- _DATA FOR ANALYSIS_:

(** * Snapshot management for EBS volumes: retention tiers and pruning

    A shallow embedding of [main.py] (class [SnapshotManagement] and
    [lambda_handler]) together with the properties of its tier
    classification, of its deletion selection and of its run status. *)

From Stdlib Require Import ZArith List Bool Ascii String Lia Permutation Sorted.
From stdpp Require Import base gmap list strings.

Local Open Scope string_scope.
Local Open Scope list_scope.
Local Open Scope Z_scope.

(** ** Data *)

(** One entry of a snapshot's ["Tags"] list: [{"Key": ..., "Value": ...}]. *)
Record Tag := mkTag { Key : string; Value : string }.

(** A snapshot as returned by [describe_snapshots]. ["Tags"] may be missing
    from the dictionary, hence the option; ["StartTime"] is a point in time,
    kept as a number of seconds. *)
Record Snapshot := mkSnapshot {
  SnapshotId : string;
  State : string;
  StartTime : Z;
  Tags : option (list Tag)
}.

(** The fields of [datetime.now()] that [__get_backup_tag] reads. *)
Record DateTime := mkDateTime {
  dt_month : Z;
  dt_day : Z;
  dt_hour : Z;
  dt_dayname : string
}.

(** ** Pure helpers of [SnapshotManagement] *)

(** [__get_snapshots_by_state] *)
Definition get_snapshots_by_state (snapshots : list Snapshot) (state : string)
  : list Snapshot :=
  List.filter (fun x => String.eqb (State x) state) snapshots.

Definition has_Tags (x : Snapshot) : bool :=
  match Tags x with Some _ => true | None => false end.

Definition tags_of (x : Snapshot) : list Tag :=
  match Tags x with Some ts => ts | None => [] end.
(** C4: the code at the boundary.  Verify answers that the token is
    expired exactly when the exp claim is absent or lies strictly before
    the time read from the clock; a token whose exp is equal to that
    time passes the check. *)
Theorem C4_exp_equal_to_now_passes (v : Verifier) (claims : gmap string Value)
    (sec : Z) (Hexp : claims !! "exp" = Some (VNumber sec)) :
  checkClaims v claims (Time.Unix sec) <> inr Failure.Expired /\
  (forall now, checkClaims v claims now = inr Failure.Expired <-> Time.Unix sec < now).
Proof.
  assert (He : Expiration claims = Some (Time.Unix sec)).
  { unfold Expiration, GetTime, Get. rewrite Hexp. reflexivity. }
  assert (Hiff : forall now,
             checkClaims v claims now = inr Failure.Expired <-> Time.Unix sec < now).
  { intros now. unfold Failure.Expired. rewrite checkClaims_expired, He. reflexivity. }
  split; [|exact Hiff].
  intros H. apply Hiff in H. lia.
Qed.

Lemma C4_exp_equal_to_now_passes_witness :
  Sample.goodClaims 1000 900 !! "exp" = Some (VNumber 1000) /\
  checkClaims Sample.verifier (Sample.goodClaims 1000 900) (Time.Unix 1000)
    <> inr Failure.Expired /\
  run (E := Sample.engine) (Sample.world (Time.Unix 1000))
      (Verify Sample.verifier [Byte.x03])
  = ([EvRLock; EvNow],
     inl {| ID := "sub"; SignInProvider := ""; EmailVerified := true;
            Email := "foo@example.com" |}).
Proof.
  split; [reflexivity|]. split.
  - exact (proj1 (C4_exp_equal_to_now_passes Sample.verifier
                    (Sample.goodClaims 1000 900) 1000 eq_refl)).
  - vm_compute. reflexivity.
Defined.
(** X18. The cost of one query, whichever way it ends (the exit through
    the handler at the end of the function included).  It sends at most
    one probe per candidate (none when a URL is cached), one request for
    the search page and 35 submissions; it has at most seven replies parsed; it pauses at most
    seven times, two seconds each; and it leaves the candidate list as it
    was. *)
Theorem X18_query_is_bounded (server : remote) case_type case_number filing_year
    st out st' :
  fetch_case_data server case_type case_number filing_year st = (out, st') ->
  ∃ evs, history st' = history st ++ evs
         ∧ search_urls st' = search_urls st
         ∧ (length (requests evs) <= length (search_urls st) + 36)%nat
         ∧ (truthy (working_url st) = true -> (length (requests evs) <= 36)%nat)
         ∧ (extractions evs <= 7)%nat
         ∧ (length (pauses evs) <= 7)%nat
         ∧ Forall (fun seconds => seconds = 2) (pauses evs).
Proof.
  intros H. apply fetch_case_data_cases in H as (res & st1 & Hres & Hcases).
  assert (∃ k : nat, history st1 = history st ++ probes (take k (search_urls st))
                     ∧ search_urls st1 = search_urls st
                     ∧ (truthy (working_url st) = true -> k = 0%nat)) as (k & Hk & Hu & Hcached).
  { pose proof Hres as Hres'.
    apply find_working_url_frame in Hres as (Hu & _ & (k & Hk) & _).
    unfold _find_working_url in Hres'. destruct (truthy (working_url st)).
    - injection Hres' as _ <-. exists 0%nat. simpl. by rewrite app_nil_r.
    - by exists k. }
  assert (∀ tail, (length (requests tail) <= 36)%nat ->
            (length (requests (probes (take k (search_urls st)) ++ tail))
             <= length (search_urls st) + 36)%nat
            ∧ (truthy (working_url st) = true ->
               (length (requests (probes (take k (search_urls st)) ++ tail)) <= 36)%nat))
    as Hreq.
  { intros tail Ht. rewrite requests_app, List.length_app, requests_probes, length_fmap.
    split.
    - pose proof (length_take_le (search_urls st) k). rewrite length_take. lia.
    - intros Hc. rewrite (Hcached Hc). simpl. lia. }
  assert (∀ tail, extractions (probes (take k (search_urls st)) ++ tail) = extractions tail)
    as Hext.
  { intros tail. rewrite extractions_app. unfold extractions at 1.
    by rewrite calls_probes. }
  assert (∀ tail, pauses (probes (take k (search_urls st)) ++ tail) = pauses tail) as Hpause.
  { intros tail. by rewrite pauses_app, pauses_probes. }
  assert (∀ tail,
            history st' = history st1 ++ tail -> search_urls st' = search_urls st1 ->
            (length (requests tail) <= 36)%nat -> (extractions tail <= 7)%nat ->
            (length (pauses tail) <= 7)%nat ->
            Forall (fun seconds => seconds = 2) (pauses tail) ->
            ∃ evs, history st' = history st ++ evs
                   ∧ search_urls st' = search_urls st
                   ∧ (length (requests evs) <= length (search_urls st) + 36)%nat
                   ∧ (truthy (working_url st) = true -> (length (requests evs) <= 36)%nat)
                   ∧ (extractions evs <= 7)%nat
                   ∧ (length (pauses evs) <= 7)%nat
                   ∧ Forall (fun seconds => seconds = 2) (pauses evs)) as Hend.
  { intros tail Hh Hs Hr He Hp Hf.
    exists (probes (take k (search_urls st)) ++ tail).
    split; [by rewrite Hh, Hk, <- app_assoc|]. split; [by rewrite Hs|].
    destruct (Hreq tail Hr) as [Hr1 Hr2].
    split; [done|]. split; [done|]. rewrite Hext, Hpause. done. }
  destruct Hcases as [(_ & _ & ->)|(url & _ & _ & Hload)].
  { apply (Hend []); [by rewrite app_nil_r|done|cbv; lia..|constructor]. }
  destruct Hload as [(e & _ & _ & ->)|[(e & _ & _ & ->)|(search_page & _ & Hl)]].
  { apply (Hend [Sent (load url)]); [done|done|cbv; lia..|constructor]. }
  { apply (Hend [Sent (load url)]); [done|done|cbv; lia..|constructor]. }
  unfold after_loading in Hl. cbv zeta in Hl.
  destruct ((400 <=? status_code search_page) && (status_code search_page <? 600)).
  { destruct Hl as [-> _].
    apply (Hend [Sent (load url)]); [done|done|cbv; lia..|constructor]. }
  destruct (has_captcha (_check_captcha (soup search_page))).
  { destruct Hl as [-> _].
    apply (Hend [Sent (load url); Called CheckCaptcha]); [done|done|cbv; lia..|constructor]. }
  destruct Hl as (out0 & Hrun & _).
  unfold _attempt_search_submissions, bind in Hrun.
  destruct (try_strategies _ _ _ _ _ _ _) as [r st3] eqn:Hstr.
  assert (st3 = st') as -> by (by destruct r; injection Hrun).
  apply try_strategies_counts in Hstr as (evs & Hh & Hs & _ & Hn & Hp & Hf & He & _).
  rewrite prepare_form_data_length in Hn, Hp, He.
  apply (Hend ([Sent (load url); Called CheckCaptcha] ++ evs)).
  - rewrite Hh. simpl. by rewrite <- app_assoc.
  - by rewrite Hs.
  - rewrite requests_app, List.length_app. simpl. lia.
  - rewrite extractions_app. change (extractions [Sent (load url); Called CheckCaptcha]) with 0%nat. lia.
  - by rewrite pauses_app.
  - by rewrite pauses_app.
Qed.

Lemma X18_witness :
  ∃ evs, history (fetch_case_data friendly_server "CR" "12" 2020 new_scraper).2
         = history new_scraper ++ evs
         ∧ (length (requests evs) <= length (search_urls new_scraper) + 36)%nat
         ∧ (length (pauses evs) <= 7)%nat.
Proof.
  destruct (X18_query_is_bounded friendly_server "CR" "12" 2020 new_scraper _ _
              (surjective_pairing _)) as (evs & Hh & _ & Hn & _ & _ & Hp & _).
  exists evs. split; [exact Hh|]. split; [exact Hn|exact Hp].
Defined.




(* ===================================================================== *)
(** * Further properties: the diagnostic entry points *)
(* ===================================================================== *)

(** When the loop over the candidates selects none, it has probed all. *)
Lemma probe_urls_none (server : remote) urls st st' :
  probe_urls server urls st = (None, st') -> st' = after st (probes urls).
Proof.
  revert st. induction urls as [|v urls IH]; intros st H.
  - simpl in H. injection H as <-. by rewrite after_nil.
  - destruct (classic_qualifies (server (history st) (probe v))) as [Hq|Hq].
    + by rewrite (probe_urls_qualifies server v urls st Hq) in H.
    + rewrite (probe_urls_not_qualifies server v urls st Hq) in H.
      apply IH in H as ->. by rewrite after_after.
Qed.

Lemma inspect_page_ok (soup : node) : inspection_ok (inspect_page soup).
Proof.
  unfold inspection_ok, inspect_page. cbv zeta. cbn [search_capability].
  destruct (find_all ["form"] soup) as [|form forms]; [done|].
  destruct (has_captcha (_check_captcha soup)); simpl;
    (split; [done|]); eexists; (split; [done|]); lia.
Qed.

(** [test_connection], case by case. *)
Lemma test_connection_cases (server : remote) st conn st' :
  test_connection server st = (conn, st') ->
  ∃ res st1,
    _find_working_url server st = (res, st1)
    ∧ ((truthy res = false ∧ conn = ConnectionError (search_urls st1) ∧ st' = st1)
       ∨ ∃ url, res = Some url ∧ url ≠ ""
           ∧ ((∃ e, (server (history st1) (probe url) = RequestException e
                     ∨ server (history st1) (probe url) = OtherException e)
                    ∧ conn = ConnectionSuccess url
                               (Inspection None None None (ErrorTesting e) None)
                    ∧ st' = after st1 [Sent (probe url)])
              ∨ ∃ r, server (history st1) (probe url) = Reply r
                     ∧ conn = ConnectionSuccess url (inspect_page (soup r))
                     ∧ st' = after st1 [Sent (probe url); Called CheckCaptcha])).
Proof.
  unfold test_connection. unfold bind at 1.
  destruct (_find_working_url server st) as [res st1] eqn:Hres.
  intros H. exists res, st1. split; [done|].
  destruct (truthy res) eqn:Ht.
  2:{ unfold bind, current, ret in H. injection H as <- <-. by left. }
  right. destruct res as [url|]; [|done]. exists url.
  split; [done|]. split; [by apply nonempty_true|].
  cbn [default from_option id] in H. unfold bind at 1 in H.
  fold (probe url) in H. rewrite send_after in H.
  destruct (server (history st1) (probe url)) as [r|e|e].
  - right. exists r. split; [done|].
    unfold bind in H. rewrite log_after, after_after in H. by injection H as <- <-.
  - left. exists e. injection H as <- <-. split; [by left|done].
  - left. exists e. injection H as <- <-. split; [by right|done].
Qed.

(** X20. The report of [test_connection], when no candidate is the empty
    string.  An error report lists the candidates, and each of them has
    then been probed, in order, with no URL cached before or after.  A success report names the cached URL;
    its capability is [available] only with at least one form and no
    CAPTCHA, [available_with_captcha] only with at least one form and a
    CAPTCHA, [forms_not_found] exactly when the page has no form (a
    CAPTCHA on such a page does not change it), and an [error_testing]
    report has none of the other keys.  The status of the page is not
    looked at. *)
Theorem X20_connection_report (server : remote) st conn st' :
  "" ∉ search_urls st ->
  test_connection server st = (conn, st') ->
  match conn with
  | ConnectionError tested_urls =>
      tested_urls = search_urls st
      ∧ truthy (working_url st) = false
      ∧ st' = after st (probes tested_urls)
  | ConnectionSuccess url i =>
      working_url st' = Some url ∧ url ≠ "" ∧ inspection_ok i
      ∧ (search_capability i = FormsNotFound <-> search_forms_found i = Some 0%nat)
  end.
Proof.
  intros Hurls H. apply test_connection_cases in H as (res & st1 & Hres & Hcases).
  destruct Hcases as [(Ht & -> & ->)|(url & -> & Hne & Hcases)].
  - unfold _find_working_url in Hres.
    destruct (truthy (working_url st)) eqn:Hw.
    + injection Hres as <- <-. by rewrite Hw in Ht.
    + destruct res as [u|].
      * apply probe_urls_result in Hres as (_ & _ & _ & Hu & _).
        destruct u; [done|discriminate Ht].
      * apply probe_urls_none in Hres as ->. done.
  - apply find_working_url_frame in Hres as (_ & _ & _ & Hw & _).
    destruct Hcases as [(e & _ & -> & ->)|(r & _ & -> & ->)].
    + split; [done|]. split; [done|]. split; [done|]. simpl. split; done.
    + split; [done|]. split; [done|]. split; [apply inspect_page_ok|].
      unfold inspect_page. cbv zeta. cbn [search_capability search_forms_found].
      destruct (find_all ["form"] (soup r)) as [|form forms]; [done|].
      destruct (has_captcha (_check_captcha (soup r))); simpl; split; done.
Qed.

Lemma X20_witness :
  match (test_connection captcha_only_server new_scraper).1 with
  | ConnectionError _ => False
  | ConnectionSuccess url i =>
      url = "https://wardha.dcourts.gov.in/case-status-search-by-case-number/"
      ∧ inspection_ok i
      ∧ search_capability i = FormsNotFound ∧ captcha_required i = Some true
  end
  ∧ (test_connection unreachable new_scraper).2
    = after new_scraper (probes (search_urls new_scraper)).
Proof.
  assert ("" ∉ search_urls new_scraper) as Hurls
    by (apply (bool_decide_unpack _); vm_compute; exact I).
  pose proof (X20_connection_report captcha_only_server new_scraper _ _ Hurls
                (surjective_pairing _)) as H1.
  pose proof (X20_connection_report unreachable new_scraper _ _ Hurls
                (surjective_pairing _)) as H2.
  split.
  - assert ((test_connection captcha_only_server new_scraper).1
            = ConnectionSuccess "https://wardha.dcourts.gov.in/case-status-search-by-case-number/"
                (inspect_page (soup challenge_with_record))) as Hrun
      by (vm_compute; reflexivity).
    rewrite Hrun in H1 |- *. destruct H1 as (_ & _ & Hok & _).
    split; [reflexivity|]. split; [exact Hok|]. vm_compute. split; reflexivity.
  - assert ((test_connection unreachable new_scraper).1
            = ConnectionError (search_urls new_scraper)) as Hrun
      by (vm_compute; reflexivity).
    rewrite Hrun in H2. by destruct H2 as (_ & _ & ->).
Defined.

- _ACTIVITY_: Start at the first line of the entries and stop at the line that contains "(** ** Pure helpers". Repeat every line in that span exactly, and nothing beyond it.

- _TASK SOLUTION_:
(** * Snapshot management for EBS volumes: retention tiers and pruning

    A shallow embedding of [main.py] (class [SnapshotManagement] and
    [lambda_handler]) together with the properties of its tier
    classification, of its deletion selection and of its run status. *)

From Stdlib Require Import ZArith List Bool Ascii String Lia Permutation Sorted.
From stdpp Require Import base gmap list strings.

Local Open Scope string_scope.
Local Open Scope list_scope.
Local Open Scope Z_scope.

(** ** Data *)

(** One entry of a snapshot's ["Tags"] list: [{"Key": ..., "Value": ...}]. *)
Record Tag := mkTag { Key : string; Value : string }.

(** A snapshot as returned by [describe_snapshots]. ["Tags"] may be missing
    from the dictionary, hence the option; ["StartTime"] is a point in time,
    kept as a number of seconds. *)
Record Snapshot := mkSnapshot {
  SnapshotId : string;
  State : string;
  StartTime : Z;
  Tags : option (list Tag)
}.

(** The fields of [datetime.now()] that [__get_backup_tag] reads. *)
Record DateTime := mkDateTime {
  dt_month : Z;
  dt_day : Z;
  dt_hour : Z;
  dt_dayname : string
}.

(** ** Pure helpers of [SnapshotManagement] *)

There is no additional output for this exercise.